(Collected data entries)

(** * Verification of the polling-page scraper (scraper.py)

    A shallow embedding of the extraction and scoring core of
    [scraper.py]: the text relevance scorer, the image selection, the
    header flattening, the table scoring and selection, the filename
    sanitizer and the row normalizer.

    Python [str] values are modelled as [string]; a character is a code
    point below 256.  Python [int] is [Z].  A Python [dict] is an
    association list in insertion order with pairwise distinct keys. *)

From Stdlib Require Import ZArith List Bool Lia.
From Stdlib Require Import Strings.String Strings.Ascii Numbers.DecimalString.
Import ListNotations.

Open Scope string_scope.
Open Scope Z_scope.

(** ** Python built-ins used by the scraper *)

Module Py.

(** [c.isspace()] for a code point below 256. *)
Definition isspace (c : ascii) : bool :=
  let n := nat_of_ascii c in
  ((9 <=? n) && (n <=? 13) || (28 <=? n) && (n <=? 32)
   || (n =? 133) || (n =? 160))%nat.

(** [c.lower()] for a code point below 256: the ASCII capitals and the
    Latin-1 capitals (all of 192..222 but the multiplication sign). *)
Definition lower_char (c : ascii) : ascii :=
  let n := nat_of_ascii c in
  if ((65 <=? n) && (n <=? 90)
      || (192 <=? n) && (n <=? 222) && negb (n =? 215))%nat
  then ascii_of_nat (n + 32) else c.

(** [s.lower()] *)
Fixpoint lower (s : string) : string :=
  match s with
  | EmptyString => EmptyString
  | String c s' => String (lower_char c) (lower s')
  end.

(** [s.startswith(p)] *)
Fixpoint startswith (p s : string) : bool :=
  match p, s with
  | EmptyString, _ => true
  | String _ _, EmptyString => false
  | String a p', String b s' => Ascii.eqb a b && startswith p' s'
  end.

(** [needle in hay] *)
Fixpoint contains (needle hay : string) : bool :=
  startswith needle hay
  || match hay with
     | EmptyString => false
     | String _ hay' => contains needle hay'
     end.

(** [s.lstrip()], [s.rstrip()], [s.strip()] *)
Fixpoint lstrip (s : string) : string :=
  match s with
  | EmptyString => EmptyString
  | String c s' => if isspace c then lstrip s' else s
  end.

Fixpoint rstrip (s : string) : string :=
  match s with
  | EmptyString => EmptyString
  | String c s' =>
      match rstrip s' with
      | EmptyString => if isspace c then EmptyString else String c EmptyString
      | r => String c r
      end
  end.

Definition strip (s : string) : string := rstrip (lstrip s).

(** [sep.join(parts)] *)
Fixpoint join (sep : string) (parts : list string) : string :=
  match parts with
  | [] => EmptyString
  | [p] => p
  | p :: rest => p ++ sep ++ join sep rest
  end.

(** Truth value of a [str]: non-empty. *)
Definition truthy (s : string) : bool :=
  match s with EmptyString => false | _ => true end.

(** [s or None] *)
Definition or_None (s : string) : option string :=
  if truthy s then Some s else None.

(** [o or ""] for [o : str | None] *)
Definition or_empty (o : option string) : string :=
  match o with Some s => s | None => EmptyString end.

(** [max(xs, key=key)] on a non-empty sequence [x :: xs]: the running
    maximum is replaced only by a strictly greater key. *)
Fixpoint max_from {A : Type} (key : A -> Z) (best : A) (xs : list A) : A :=
  match xs with
  | [] => best
  | x :: xs' =>
      if key x >? key best then max_from key x xs' else max_from key best xs'
  end.

(** [xs.sort(key=key, reverse=True)]: the stable sort by descending key.
    Built by insertion from the right, an element going in front of the
    first element whose key is not greater than its own. *)
Fixpoint insert_desc {A : Type} (key : A -> Z) (x : A) (l : list A) : list A :=
  match l with
  | [] => [x]
  | y :: l' => if key y >? key x then y :: insert_desc key x l' else x :: l
  end.

Fixpoint sort_desc {A : Type} (key : A -> Z) (l : list A) : list A :=
  match l with
  | [] => []
  | x :: l' => insert_desc key x (sort_desc key l')
  end.

(** A [dict] with [str] keys: insertion-ordered association list.
    [d[k] = v] overwrites the value of an existing key in place and
    appends a new key at the end. *)
Definition dict (V : Type) : Type := list (string * V).

Fixpoint setitem {V : Type} (d : dict V) (k : string) (v : V) : dict V :=
  match d with
  | [] => [(k, v)]
  | (k', v') :: d' =>
      if String.eqb k' k then (k', v) :: d' else (k', v') :: setitem d' k v
  end.

Fixpoint getitem {V : Type} (d : dict V) (k : string) : option V :=
  match d with
  | [] => None
  | (k', v') :: d' => if String.eqb k' k then Some v' else getitem d' k
  end.

Definition keys {V : Type} (d : dict V) : list string := map fst d.

(** One step of building a dict from pairs: [d[k] = v] for the pair
    [(k, v)]. *)
Definition store {V : Type} (d : dict V) (kv : string * V) : dict V :=
  setitem d (fst kv) (snd kv).

(** [dict(pairs)] and the dict comprehension [{k: v for k, v in pairs}]. *)
Definition dict_of {V : Type} (pairs : list (string * V)) : dict V :=
  fold_left store pairs [].

End Py.

(** ** The parsed page, as the scraper queries it (BeautifulSoup) *)

Module Bs4.

(** An [<img>] tag: [img.get("src")] and [img.get("alt")]. *)
Record Img : Type := { src : option string; alt : option string }.

(** A figure or thumbnail container: [container.select_one("img")] and,
    when [container.select_one("figcaption, .thumbcaption")] finds an
    element, its [get_text(" ", strip=True)]. *)
Record Container : Type :=
  { img : option Img; caption_el : option string }.

(** [soup.select("figure, div.thumb, .thumbinner")] and
    [soup.select("#mw-content-text img")], both in document order. *)
Record Soup : Type :=
  { containers : list Container; content_imgs : list Img }.

End Bs4.

(** ** Parsed tables (pandas) *)

Module Pandas.

(** A scalar held by a header cell or a data cell.  [Obj shown] is any
    other non-missing object (a float, a timestamp), given by its
    [str()]. *)
Inductive value : Type :=
| NaN
| PyNone
| Str (s : string)
| Int (z : Z)
| Obj (shown : string).

(** [str(v)] *)
Definition str (v : value) : string :=
  match v with
  | NaN => "nan"
  | PyNone => "None"
  | Str s => s
  | Int z => NilZero.string_of_int (Z.to_int z)
  | Obj shown => shown
  end.

(** [pd.isna(v)] *)
Definition isna (v : value) : bool :=
  match v with NaN | PyNone => true | _ => false end.

(** [df.columns]: a flat [Index] of labels or a [MultiIndex] of tuples
    of level values. *)
Inductive Columns : Type :=
| Index (labels : list value)
| MultiIndex (tuples : list (list value)).

Definition ncols (c : Columns) : nat :=
  match c with
  | Index labels => List.length labels
  | MultiIndex tuples => List.length tuples
  end.

Record DataFrame : Type :=
  { columns : Columns; data : list (list value) }.

(** A frame is rectangular: every row has one cell per column. *)
Definition rectangular (df : DataFrame) : bool :=
  forallb (fun row => Nat.eqb (List.length row) (ncols (columns df))) (data df).

(** [len(df)] *)
Definition len (df : DataFrame) : Z := Z.of_nat (List.length (data df)).

(** [df.fillna(fill)] on the cells. *)
Definition fillna (fill : value) (cells : list (list value))
  : list (list value) :=
  map (map (fun v => if isna v then fill else v)) cells.

(** [df.to_dict(orient="records")] of a frame whose labels are [labels]:
    one [dict(zip(labels, row))] per row. *)
Definition to_dict_records (labels : list string)
    (cells : list (list value)) : list (Py.dict value) :=
  map (fun row => Py.dict_of (combine labels row)) cells.

End Pandas.

(** ** scraper.py *)

(** A raised exception: its class and its message. *)
Record exn : Type := Raise { exn_class : string; exn_msg : string }.

Definition ValueError (msg : string) : exn := Raise "ValueError" msg.

Module Scraper.

Import Bs4 Pandas.

(** [normalize_img_url(src)] *)
Definition normalize_img_url (src : string) : string :=
  if Py.startswith "//" src then "https:" ++ src else src.

(** [score_graph_candidate(text)] *)
Definition score_graph_candidate (text : string) : Z :=
  let t := Py.lower text in
  let score := 0 in
  let score := if Py.contains "opinion" t then score + 2 else score in
  let score := if Py.contains "poll" t then score + 3 else score in
  let score :=
    if Py.contains "graph" t || Py.contains "chart" t
    then score + 1 else score in
  let score :=
    if Py.contains "next united kingdom" t
       || Py.contains "general election" t
    then score + 2 else score in
  score.

(** [flatten_columns(columns)] *)
Definition flatten_columns (columns : Columns) : list string :=
  match columns with
  | MultiIndex tuples =>
      fold_left
        (fun flat tup =>
           let parts :=
             map (fun x => Py.strip (str x))
               (filter
                  (fun x => Py.truthy (Py.strip (str x))
                            && negb (String.eqb (str x) "nan"))
                  tup) in
           (flat ++ [match parts with
                     | [] => "column"
                     | _ => Py.join " | " parts
                     end])%list)
        tuples []
  | Index labels => map (fun col => Py.strip (str col)) labels
  end.

(** [score_table(df)] *)
Definition score_table (df : DataFrame) : Z :=
  let columns := Py.lower (Py.join " " (flatten_columns (columns df))) in
  let score := 0 in
  let score :=
    fold_left
      (fun score token =>
         if Py.contains token columns then score + 2 else score)
      ["poll"; "pollster"; "date"; "fieldwork"] score in
  let score :=
    fold_left
      (fun score token =>
         if Py.contains token columns then score + 1 else score)
      ["con"; "conservative"; "lab"; "labour"; "ld"; "lib dem"; "reform"]
      score in
  let score := if len df >=? 5 then score + 1 else score in
  score.

(** The character class [[A-Za-z0-9._-]] of the sanitizer's pattern. *)
Definition in_class (c : ascii) : bool :=
  let n := nat_of_ascii c in
  ((65 <=? n) && (n <=? 90) || (97 <=? n) && (n <=? 122)
   || (48 <=? n) && (n <=? 57)
   || (n =? 46) || (n =? 95) || (n =? 45))%nat.

(** [re.sub(r"[^A-Za-z0-9._-]+", "_", name)]: a left-to-right scan in
    which a match, once opened by a character outside the class, takes
    every following character outside the class; [in_match] tells
    whether the previous character belongs to an open match. *)
Fixpoint re_sub (in_match : bool) (name : string) : string :=
  match name with
  | EmptyString => EmptyString
  | String c rest =>
      if in_class c then String c (re_sub false rest)
      else if in_match then re_sub true rest
      else String "_" (re_sub true rest)
  end.

(** [p.split("/")] *)
Fixpoint split_slash (p : string) : list string :=
  match p with
  | EmptyString => [EmptyString]
  | String c rest =>
      if Ascii.eqb c "/" then EmptyString :: split_slash rest
      else match split_slash rest with
           | part :: parts => String c part :: parts
           | [] => [String c EmptyString]
           end
  end.

(** [Path(p).name] (POSIX flavour): the last component of the path once
    the empty components and the ["."] components are dropped, [""] when
    none is left. *)
Definition path_name (p : string) : string :=
  last
    (filter (fun x => Py.truthy x && negb (String.eqb x "."))
       (split_slash p))
    EmptyString.

(** The candidates of the first pass: score, resolved URL, caption. *)
Definition candidate : Type := Z * string * option string.

Section Collaborators.

(** Library functions the scraper calls and this development leaves
    open: [urllib.parse.urljoin], the [path] of
    [urllib.parse.urlparse], and [pandas.read_html], which may
    raise. *)
Variable urljoin : string -> string -> string.
Variable urlparse_path : string -> string.
Variable read_html : string -> exn + list DataFrame.

(** The loop of [extract_graph] over the containers. *)
Fixpoint primary_pass (page_url : string) (cs : list Container)
  : list candidate :=
  match cs with
  | [] => []
  | container :: cs' =>
      match img container with
      | None => primary_pass page_url cs'
      | Some im =>
          match src im with
          | None => primary_pass page_url cs'
          | Some s =>
              if negb (Py.truthy s) then primary_pass page_url cs' else
              let alt_text := Py.or_empty (alt im) in
              let caption := Py.or_empty (caption_el container) in
              let context := Py.strip (alt_text ++ " " ++ caption) in
              let score := score_graph_candidate context in
              if score <=? 0 then primary_pass page_url cs' else
              (score, urljoin page_url (normalize_img_url s),
               Py.or_None caption) :: primary_pass page_url cs'
          end
      end
  end.

(** The fallback loop of [extract_graph] over the article images. *)
Fixpoint fallback_pass (page_url : string) (imgs : list Img)
  : option string * option string :=
  match imgs with
  | [] => (None, None)
  | im :: imgs' =>
      let alt_text := Py.lower (Py.or_empty (alt im)) in
      if Py.contains "poll" alt_text && Py.truthy (Py.or_empty (src im))
      then (Some (urljoin page_url
                    (normalize_img_url (Py.or_empty (src im)))),
            alt im)
      else fallback_pass page_url imgs'
  end.

(** [extract_graph(soup, page_url)] *)
Definition extract_graph (soup : Soup) (page_url : string)
  : option string * option string :=
  match primary_pass page_url (containers soup) with
  | [] => fallback_pass page_url (content_imgs soup)
  | (first :: _) as candidates =>
      let sorted := Py.sort_desc (fun item => fst (fst item)) candidates in
      let '(_, img_url, caption) := hd first sorted in
      (Some img_url, caption)
  end.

**DIRECTIONS**
I'd like an exact copy of the lines above, from the very first one through the line that contains "sanitizer and the row normalizer.", with nothing else added.

**RESPONSE TO THIS TASK**
(** * Verification of the polling-page scraper (scraper.py)

    A shallow embedding of the extraction and scoring core of
    [scraper.py]: the text relevance scorer, the image selection, the
    header flattening, the table scoring and selection, the filename
    sanitizer and the row normalizer.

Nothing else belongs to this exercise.